--- TASK PROMPT ---
Return only what lies between the first line of the entries and the line containing "Notation AppendData16 := (AppendData", both lines included.

--- MATERIAL SHOWN ---
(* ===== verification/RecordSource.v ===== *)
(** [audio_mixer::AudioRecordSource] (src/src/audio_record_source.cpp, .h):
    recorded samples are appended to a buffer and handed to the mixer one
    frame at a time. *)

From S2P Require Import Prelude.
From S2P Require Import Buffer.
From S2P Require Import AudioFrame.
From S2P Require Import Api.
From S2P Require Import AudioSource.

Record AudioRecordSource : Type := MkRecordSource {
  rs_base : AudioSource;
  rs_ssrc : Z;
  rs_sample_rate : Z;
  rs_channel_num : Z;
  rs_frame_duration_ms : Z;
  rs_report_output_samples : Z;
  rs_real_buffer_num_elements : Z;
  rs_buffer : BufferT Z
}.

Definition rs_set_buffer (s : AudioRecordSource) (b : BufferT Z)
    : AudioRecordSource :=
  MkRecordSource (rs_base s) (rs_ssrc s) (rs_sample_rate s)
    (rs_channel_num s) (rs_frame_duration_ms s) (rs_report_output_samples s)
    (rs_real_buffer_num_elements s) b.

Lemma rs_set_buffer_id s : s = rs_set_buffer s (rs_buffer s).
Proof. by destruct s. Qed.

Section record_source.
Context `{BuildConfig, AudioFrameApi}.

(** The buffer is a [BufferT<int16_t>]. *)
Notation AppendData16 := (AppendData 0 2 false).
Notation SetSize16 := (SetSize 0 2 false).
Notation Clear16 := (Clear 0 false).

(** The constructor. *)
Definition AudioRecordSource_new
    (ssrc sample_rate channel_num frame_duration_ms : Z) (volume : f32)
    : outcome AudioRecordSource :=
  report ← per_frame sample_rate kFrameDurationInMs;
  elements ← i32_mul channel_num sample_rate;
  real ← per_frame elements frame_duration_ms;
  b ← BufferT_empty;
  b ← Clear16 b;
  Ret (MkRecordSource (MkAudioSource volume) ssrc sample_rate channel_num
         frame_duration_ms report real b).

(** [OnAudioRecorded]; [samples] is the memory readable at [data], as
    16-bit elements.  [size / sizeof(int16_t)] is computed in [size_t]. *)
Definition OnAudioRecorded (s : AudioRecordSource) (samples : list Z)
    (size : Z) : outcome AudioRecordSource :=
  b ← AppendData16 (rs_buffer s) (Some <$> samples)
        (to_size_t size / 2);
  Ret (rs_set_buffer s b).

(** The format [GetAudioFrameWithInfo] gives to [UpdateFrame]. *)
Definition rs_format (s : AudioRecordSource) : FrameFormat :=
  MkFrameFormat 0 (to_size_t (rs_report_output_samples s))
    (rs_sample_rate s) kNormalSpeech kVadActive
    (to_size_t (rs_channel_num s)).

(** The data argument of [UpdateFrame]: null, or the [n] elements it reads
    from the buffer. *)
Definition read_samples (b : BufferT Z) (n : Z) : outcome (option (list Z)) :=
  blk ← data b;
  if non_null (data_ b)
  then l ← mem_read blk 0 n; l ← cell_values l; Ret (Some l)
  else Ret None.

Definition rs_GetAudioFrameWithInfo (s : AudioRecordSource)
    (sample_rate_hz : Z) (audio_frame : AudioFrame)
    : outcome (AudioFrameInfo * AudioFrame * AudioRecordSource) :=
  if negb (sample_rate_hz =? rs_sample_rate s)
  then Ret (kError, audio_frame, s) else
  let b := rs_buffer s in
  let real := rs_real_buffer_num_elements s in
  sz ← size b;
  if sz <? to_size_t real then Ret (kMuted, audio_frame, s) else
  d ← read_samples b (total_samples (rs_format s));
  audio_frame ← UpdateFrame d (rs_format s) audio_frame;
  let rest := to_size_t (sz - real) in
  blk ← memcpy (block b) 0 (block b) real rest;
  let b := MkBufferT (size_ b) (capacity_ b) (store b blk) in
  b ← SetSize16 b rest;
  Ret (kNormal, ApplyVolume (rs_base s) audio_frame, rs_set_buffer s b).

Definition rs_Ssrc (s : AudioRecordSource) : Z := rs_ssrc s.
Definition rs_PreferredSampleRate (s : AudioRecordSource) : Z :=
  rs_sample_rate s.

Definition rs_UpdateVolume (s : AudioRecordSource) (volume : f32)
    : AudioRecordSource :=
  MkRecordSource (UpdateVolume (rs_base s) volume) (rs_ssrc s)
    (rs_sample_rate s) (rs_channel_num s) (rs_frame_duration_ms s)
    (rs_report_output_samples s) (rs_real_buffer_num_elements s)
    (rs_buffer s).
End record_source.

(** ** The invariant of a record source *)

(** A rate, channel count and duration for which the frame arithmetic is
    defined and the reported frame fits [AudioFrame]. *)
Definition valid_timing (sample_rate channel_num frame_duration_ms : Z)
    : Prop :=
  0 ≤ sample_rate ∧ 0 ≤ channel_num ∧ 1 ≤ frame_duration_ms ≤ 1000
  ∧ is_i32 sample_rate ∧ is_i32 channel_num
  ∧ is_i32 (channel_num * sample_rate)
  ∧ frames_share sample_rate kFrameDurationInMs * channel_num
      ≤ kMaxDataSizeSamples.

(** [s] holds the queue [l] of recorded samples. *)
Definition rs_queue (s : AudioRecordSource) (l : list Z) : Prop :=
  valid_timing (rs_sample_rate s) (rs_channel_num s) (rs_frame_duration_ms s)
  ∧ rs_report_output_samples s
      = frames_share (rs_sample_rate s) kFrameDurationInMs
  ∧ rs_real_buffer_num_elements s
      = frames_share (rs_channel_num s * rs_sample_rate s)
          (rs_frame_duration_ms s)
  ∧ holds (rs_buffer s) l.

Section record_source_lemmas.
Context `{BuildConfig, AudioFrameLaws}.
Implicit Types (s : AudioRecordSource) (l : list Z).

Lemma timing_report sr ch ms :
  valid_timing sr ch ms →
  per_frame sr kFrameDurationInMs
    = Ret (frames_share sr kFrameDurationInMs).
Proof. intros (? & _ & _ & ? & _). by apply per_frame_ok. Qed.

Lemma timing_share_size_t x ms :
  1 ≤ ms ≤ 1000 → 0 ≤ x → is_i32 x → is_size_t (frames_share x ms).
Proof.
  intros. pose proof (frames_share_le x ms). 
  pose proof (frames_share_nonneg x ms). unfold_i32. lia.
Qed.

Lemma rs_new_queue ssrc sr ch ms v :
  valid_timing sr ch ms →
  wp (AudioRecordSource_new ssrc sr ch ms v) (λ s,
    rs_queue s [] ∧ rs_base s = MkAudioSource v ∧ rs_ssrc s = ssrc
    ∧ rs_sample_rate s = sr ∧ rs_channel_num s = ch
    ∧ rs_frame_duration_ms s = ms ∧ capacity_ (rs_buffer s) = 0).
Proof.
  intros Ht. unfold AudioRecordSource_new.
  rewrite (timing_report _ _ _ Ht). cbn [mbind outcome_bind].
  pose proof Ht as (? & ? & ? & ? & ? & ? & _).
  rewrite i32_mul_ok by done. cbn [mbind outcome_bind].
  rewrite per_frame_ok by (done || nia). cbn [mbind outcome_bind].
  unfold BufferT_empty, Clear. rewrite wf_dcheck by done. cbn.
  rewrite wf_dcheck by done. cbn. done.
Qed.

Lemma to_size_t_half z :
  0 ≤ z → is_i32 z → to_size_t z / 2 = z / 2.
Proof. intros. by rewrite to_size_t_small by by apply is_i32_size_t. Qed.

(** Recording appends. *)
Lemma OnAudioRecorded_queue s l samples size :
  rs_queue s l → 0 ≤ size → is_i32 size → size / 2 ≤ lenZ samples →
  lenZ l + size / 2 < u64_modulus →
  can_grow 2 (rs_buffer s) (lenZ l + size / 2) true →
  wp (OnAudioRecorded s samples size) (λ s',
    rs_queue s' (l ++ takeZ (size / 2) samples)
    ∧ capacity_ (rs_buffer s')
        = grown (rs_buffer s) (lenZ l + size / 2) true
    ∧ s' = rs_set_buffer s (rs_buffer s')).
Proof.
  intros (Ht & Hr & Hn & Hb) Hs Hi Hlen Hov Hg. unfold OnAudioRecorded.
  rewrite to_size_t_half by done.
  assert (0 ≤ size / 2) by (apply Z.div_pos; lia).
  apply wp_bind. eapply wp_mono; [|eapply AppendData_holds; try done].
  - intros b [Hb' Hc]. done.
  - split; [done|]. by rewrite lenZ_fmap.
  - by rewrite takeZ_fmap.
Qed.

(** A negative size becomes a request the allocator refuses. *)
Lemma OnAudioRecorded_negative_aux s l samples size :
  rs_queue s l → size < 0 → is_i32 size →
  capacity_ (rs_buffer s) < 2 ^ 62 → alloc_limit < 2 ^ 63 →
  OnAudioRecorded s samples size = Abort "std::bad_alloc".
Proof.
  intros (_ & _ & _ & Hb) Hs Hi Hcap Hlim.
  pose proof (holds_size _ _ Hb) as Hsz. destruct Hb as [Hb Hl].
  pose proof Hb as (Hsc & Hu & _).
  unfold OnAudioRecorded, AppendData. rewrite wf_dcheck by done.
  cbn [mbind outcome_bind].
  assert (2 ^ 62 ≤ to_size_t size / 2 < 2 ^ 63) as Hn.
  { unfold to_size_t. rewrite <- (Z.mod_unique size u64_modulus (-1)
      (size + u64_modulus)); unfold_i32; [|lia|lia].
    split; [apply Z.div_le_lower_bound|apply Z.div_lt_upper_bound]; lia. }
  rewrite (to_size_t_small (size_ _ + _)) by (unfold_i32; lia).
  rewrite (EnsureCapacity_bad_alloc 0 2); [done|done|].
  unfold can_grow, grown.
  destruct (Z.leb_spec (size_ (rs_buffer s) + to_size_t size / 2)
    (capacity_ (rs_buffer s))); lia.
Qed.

--- ANSWER TO THIS TASK ---
(* ===== verification/RecordSource.v ===== *)
(** [audio_mixer::AudioRecordSource] (src/src/audio_record_source.cpp, .h):
    recorded samples are appended to a buffer and handed to the mixer one
    frame at a time. *)

From S2P Require Import Prelude.
From S2P Require Import Buffer.
From S2P Require Import AudioFrame.
From S2P Require Import Api.
From S2P Require Import AudioSource.

Record AudioRecordSource : Type := MkRecordSource {
  rs_base : AudioSource;
  rs_ssrc : Z;
  rs_sample_rate : Z;
  rs_channel_num : Z;
  rs_frame_duration_ms : Z;
  rs_report_output_samples : Z;
  rs_real_buffer_num_elements : Z;
  rs_buffer : BufferT Z
}.

Definition rs_set_buffer (s : AudioRecordSource) (b : BufferT Z)
    : AudioRecordSource :=
  MkRecordSource (rs_base s) (rs_ssrc s) (rs_sample_rate s)
    (rs_channel_num s) (rs_frame_duration_ms s) (rs_report_output_samples s)
    (rs_real_buffer_num_elements s) b.

Lemma rs_set_buffer_id s : s = rs_set_buffer s (rs_buffer s).
Proof. by destruct s. Qed.

Section record_source.
Context `{BuildConfig, AudioFrameApi}.

(** The buffer is a [BufferT<int16_t>]. *)
Notation AppendData16 := (AppendData 0 2 false).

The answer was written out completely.